(** * Replica-placement control loop: replicate queue, simulated stores, node event feed

    A shallow embedding of
      - storage/replicate_queue.go   (module [storage]),
      - storage/simulation/store.go  (module [simulation]),
      - server/status/feed.go        (module [status]),
    together with the parts of the [proto], [config], [gossip] and [hlc]
    packages these files use.

    Calls to collaborators (allocator, store pool, consensus layer, queue
    engine, gossip, event feed) are recorded, in program order, in a trace of
    events; every event carries the arguments of the call and what the call
    returned. *)

From Stdlib Require Import ZArith List Floats Lia.
From stdpp Require Import base option list strings pretty gmap.

Open Scope Z_scope.

(** ** Go values and control flow *)

Module Go.

(** Two's-complement conversion to a signed [w]-bit integer. *)
Definition wrap (w : Z) (x : Z) : Z := (x + 2 ^ (w - 1)) mod 2 ^ w - 2 ^ (w - 1).

(** The conversions [int64(x)] and [int32(x)]; Go's [int] is taken to be
    64 bits wide. *)
Definition int64 (x : Z) : Z := wrap 64 x.
Definition int32 (x : Z) : Z := wrap 32 x.

(** [len(l)] as a Go [int]. *)
Definition len {A} (l : list A) : Z := Z.of_nat (length l).

(** The [error] interface: an error is its message; [nil] is [None]. *)
Definition error : Type := string.

(** A pair [(value, error)] as returned by a fallible call. *)
Inductive result (A : Type) : Type :=
| Ok (a : A)
| Err (e : error).
Arguments Ok {A} a.
Arguments Err {A} e.

(** How the execution of a statement ends: it falls through to the next
    statement with a value, the enclosing function returns, or the
    goroutine panics. *)
Inductive Outcome (R A : Type) : Type :=
| Next (a : A)
| Return (r : R)
| Panic (msg : string).
Arguments Next {R A} a.
Arguments Return {R A} r.
Arguments Panic {R A} msg.

(** A statement of a function with result type [R], observed through the
    events [E] it emits. *)
Definition M (E R A : Type) : Type := (list E * Outcome R A)%type.

Definition ret {E R A} (a : A) : M E R A := ([], Next a).

Definition bind {E R A B} (f : A → M E R B) (m : M E R A) : M E R B :=
  match m with
  | (t, Next a) => let '(t', o) := f a in (t ++ t', o)
  | (t, Return r) => (t, Return r)
  | (t, Panic msg) => (t, Panic msg)
  end.

Global Instance M_ret {E R} : MRet (M E R) := λ A, ret.
Global Instance M_bind {E R} : MBind (M E R) := λ A B, bind.

(** [return r] *)
Definition return_ {E R A} (r : R) : M E R A := ([], Return r).

(** A run-time panic. *)
Definition panic {E R A} (msg : string) : M E R A := ([], Panic msg).

(** One observable event. *)
Definition emit {E R} (e : E) : M E R unit := ([e], Next tt).

(** A call whose result [res] is recorded by the event [ev res]. *)
Definition call {E R A} (ev : A → E) (res : A) : M E R A := ([ev res], Next res).

(** [x, err := f(...); if err != nil { return err }] *)
Definition try {E A} (r : result A) : M E (option error) A :=
  match r with
  | Ok a => ret a
  | Err e => return_ (Some e)
  end.

(** [if err != nil { return err }] *)
Definition check {E} (err : option error) : M E (option error) unit :=
  match err with
  | Some e => return_ (Some e)
  | None => ret tt
  end.

(** [l[0]], which panics on an empty slice. *)
Definition index0 {E R A} (l : list A) : M E R A :=
  match l with
  | x :: _ => ret x
  | [] => panic "runtime error: index out of range"
  end.

(** The complete body of a function: it ends by returning or panicking. *)
Definition Body (E R : Type) : Type := M E R Empty_set.

End Go.

(** ** package proto *)

Module proto.

Definition NodeID : Type := Z.   (* int32 *)
Definition StoreID : Type := Z.  (* int32 *)
Definition Key : Type := list Byte.byte.
Definition Method : Type := Z.   (* enum *)

Record Attributes : Type := { Attrs : list string }.

(** [proto.Replica]: one store's copy of a range. *)
Record Replica : Type := {
  Replica_NodeID : NodeID;
  Replica_StoreID : StoreID
}.

Record RangeDescriptor : Type := {
  StartKey : Key;
  EndKey : Key;
  Replicas : list Replica
}.

Record NodeDescriptor : Type := { Node_NodeID : NodeID }.

Record StoreCapacity : Type := {
  Capacity : Z;    (* int64 *)
  Available : Z;   (* int64 *)
  RangeCount : Z   (* int32 *)
}.

Record StoreDescriptor : Type := {
  Store_StoreID : StoreID;
  Store_Attrs : Attributes;
  Store_Node : NodeDescriptor;
  Store_Capacity : StoreCapacity
}.

(** [desc.Capacity = c] on a copy of [desc]. *)
Definition set_Capacity (c : StoreCapacity) (desc : StoreDescriptor) : StoreDescriptor :=
  {| Store_StoreID := Store_StoreID desc;
     Store_Attrs := Store_Attrs desc;
     Store_Node := Store_Node desc;
     Store_Capacity := c |}.

Record Timestamp : Type := { WallTime : Z; Logical : Z }.

Inductive ReplicaChangeType : Type := ADD_REPLICA | REMOVE_REPLICA.

Inductive TransactionRestart : Type :=
| TransactionRestart_ABORT
| TransactionRestart_BACKOFF
| TransactionRestart_IMMEDIATE.

Global Instance TransactionRestart_eq_dec : EqDecision TransactionRestart.
Proof. solve_decision. Defined.

(** [proto.Error], the error carried by a response header. *)
Record Error : Type := {
  Error_Message : string;
  Error_TransactionRestart : TransactionRestart
}.

Record ResponseHeader : Type := { Header_Error : option Error }.

(** The [Response] interface, through its only method used here. *)
Record Response : Type := { Header : ResponseHeader }.

(** The [Request] interface by dynamic type: a [*BatchRequest] with its
    [Requests] (each entry stands for what [GetInner] gives), or a request
    of any other type, for which [Method()] answers [method]. *)
#[warnings="-register-all"]
Inductive Request : Type :=
| OtherRequest (method : Method)
| BatchRequest (Requests : list Request).

Section RequestMethod.
(** The method constant [proto.Batch] that the [Method] of a
    [BatchRequest] returns is declared outside the files at hand. *)
Variable Batch : Method.

Definition Request_Method (args : Request) : Method :=
  match args with
  | OtherRequest method => method
  | BatchRequest _ => Batch
  end.
End RequestMethod.

Definition Replica_eqb (a b : Replica) : bool :=
  (Replica_NodeID a =? Replica_NodeID b) && (Replica_StoreID a =? Replica_StoreID b).

End proto.

(** ** package config *)

Module config.

Record ZoneConfig : Type := {
  ReplicaAttrs : list proto.Attributes;
  RangeMinBytes : Z;
  RangeMaxBytes : Z
}.

(** The system configuration, through the two lookups the queue uses. *)
Record SystemConfig : Type := {
  ComputeSplitKeys : proto.Key → proto.Key → list proto.Key;
  GetZoneConfigForKey : proto.Key → Go.result ZoneConfig
}.

End config.

(** ** package hlc *)

Module hlc.
(** The clock, through the reading [Now()] gives when it is asked. *)
Record Clock : Type := { Now : proto.Timestamp }.
End hlc.

(** ** package gossip *)

Module gossip.

(** Modelled from the spec: [gossip.MakeStoreKey] is missing from the files
    at hand. The spec (cluster-state feed) says the keys are per-store and
    unique, and [store.go] calls the result the unique gossip key per store;
    the key is the store prefix followed by the store ID in decimal. *)
Definition MakeStoreKey (storeID : proto.StoreID) : string :=
  "store:" +:+ pretty storeID.

(** The gossip network a simulated store holds a pointer to, through the
    answer [AddInfoProto(key, &desc, ttl)] gives. *)
Record Gossip : Type := {
  AddInfoProto : string → proto.StoreDescriptor → Z → option Go.error
}.

End gossip.

(** ** package storage: replicate_queue.go *)

Module storage.

Inductive AllocatorAction : Type :=
| AllocatorNoop
| AllocatorRemove
| AllocatorAdd
| AllocatorRemoveDead.

(** The store pool, through its dead-replica query. *)
Record StorePool : Type := {
  deadReplicas : list proto.Replica → list proto.Replica
}.

(** The allocator, through the operations the queue calls. The last argument
    of [AllocateTarget] is its optional store filter ([nil] is [None]). *)
Record Allocator : Type := {
  storePool : StorePool;
  ComputeAction : config.ZoneConfig → proto.RangeDescriptor → AllocatorAction * float;
  AllocateTarget : proto.Attributes → list proto.Replica → bool →
                   option (proto.StoreDescriptor → bool) → Go.result proto.StoreDescriptor;
  RemoveTarget : list proto.Replica → Go.result proto.Replica;
  ShouldRebalance : proto.StoreID → bool;
  RebalanceTarget : proto.Attributes → list proto.Replica → option proto.StoreDescriptor
}.

(** [storage.Replica], the local replica of a range: its descriptor, the ID
    of the store that holds it ([repl.rm.StoreID()]) and the answer of the
    consensus layer to a membership change. *)
Record Replica : Type := {
  Desc : proto.RangeDescriptor;
  rm_StoreID : proto.StoreID;
  ChangeReplicas : proto.ReplicaChangeType → proto.Replica → proto.RangeDescriptor →
                   option Go.error
}.

(** What a queue operation does to its collaborators, in program order. *)
Inductive Event : Type :=
| ComputeActionCall (zone : config.ZoneConfig) (desc : proto.RangeDescriptor)
    (res : AllocatorAction * float)
| ShouldRebalanceCall (storeID : proto.StoreID) (res : bool)
| DeadReplicasCall (repls : list proto.Replica) (res : list proto.Replica)
| AllocateTargetCall (required : proto.Attributes) (existing : list proto.Replica)
    (relaxConstraints : bool) (res : Go.result proto.StoreDescriptor)
| RemoveTargetCall (existing : list proto.Replica) (res : Go.result proto.Replica)
| RebalanceTargetCall (required : proto.Attributes) (existing : list proto.Replica)
    (res : option proto.StoreDescriptor)
| ChangeReplicasCall (changeType : proto.ReplicaChangeType) (replica : proto.Replica)
    (desc : proto.RangeDescriptor) (res : option Go.error)
| MaybeAddCall (repl : Replica) (now : proto.Timestamp)
| LogError (err : Go.error)
| LogWarningf (format : string) (repl : Replica).

Definition replicateQueueMaxSize : Z := 100.

(** zero duration to process replication greedily *)
Definition replicateQueueTimerDuration : Z := 0.

(** The generic queue engine the replicate queue is built on, as
    [newBaseQueue] is given it; the engine's reference back to the queue it
    drives is left out. *)
Record baseQueue : Type := {
  name : string;
  gossip : gossip.Gossip;
  maxSize : Z
}.

Record replicateQueue : Type := {
  queue : baseQueue;
  allocator : Allocator;
  clock : hlc.Clock
}.

Definition newBaseQueue (name : string) (gossip : gossip.Gossip) (maxSize : Z) : baseQueue :=
  {| name := name; gossip := gossip; maxSize := maxSize |}.

(** [makeReplicateQueue]; its last argument, the rebalancing options, is not
    used by the function. *)
Definition makeReplicateQueue (gossip : gossip.Gossip) (allocator : Allocator)
    (clock : hlc.Clock) : replicateQueue :=
  {| queue := newBaseQueue "replicate" gossip replicateQueueMaxSize;
     allocator := allocator;
     clock := clock |}.

Definition needsLeaderLease (rq : replicateQueue) : bool := true.

Definition acceptsUnsplitRanges (rq : replicateQueue) : bool := false.

Definition timer (rq : replicateQueue) : Z := replicateQueueTimerDuration.

(** Modelled from the spec: [computeQuorum] is missing from the files at
    hand. The spec (data model, Quorum) says that for a replica set of size
    n the quorum is the integer quotient of n by 2, plus 1. *)
Definition computeQuorum (nodes : Z) : Z := nodes `quot` 2 + 1.

Section Queue.

(** [log.V(level)]: whether logging at this verbosity is on. *)
Variable log_V : Z → bool.

Definition shouldQueue (rq : replicateQueue) (now : proto.Timestamp) (repl : Replica)
    (sysCfg : config.SystemConfig) : Go.Body Event (bool * float) :=
  let desc := Desc repl in
  (if 0 <? Go.len (config.ComputeSplitKeys sysCfg (proto.StartKey desc) (proto.EndKey desc))
   then Go.return_ (false, 0%float)
   else mret tt) ;;
  zone ← match config.GetZoneConfigForKey sysCfg (proto.StartKey desc) with
         | Go.Ok zone => mret zone
         | Go.Err err => Go.emit (LogError err) ;; Go.return_ (false, 0%float)
         end ;
  '(action, priority) ← Go.call (ComputeActionCall zone desc)
                           (ComputeAction (allocator rq) zone desc) ;
  (match action with
   | AllocatorNoop => mret tt
   | _ => Go.return_ (true, priority)
   end) ;;
  shouldRebalance ← Go.call (ShouldRebalanceCall (rm_StoreID repl))
                      (ShouldRebalance (allocator rq) (rm_StoreID repl)) ;
  Go.return_ (shouldRebalance, 0%float).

INSTRUCTIONS TO FOLLOW:
Look through the entries above; find each line with the word "result" and copy it.

SOLUTION TO THE PROBLEM:
Inductive result (A : Type) : Type :=
(** A statement of a function with result type [R], observed through the
(** A call whose result [res] is recorded by the event [ev res]. *)
Definition try {E A} (r : result A) : M E (option error) A :=
  GetZoneConfigForKey : proto.Key → Go.result ZoneConfig
    unique, and [store.go] calls the result the unique gossip key per store;
                   option (proto.StoreDescriptor → bool) → Go.result proto.StoreDescriptor;
  RemoveTarget : list proto.Replica → Go.result proto.Replica;
    (relaxConstraints : bool) (res : Go.result proto.StoreDescriptor)
| RemoveTargetCall (existing : list proto.Replica) (res : Go.result proto.Replica)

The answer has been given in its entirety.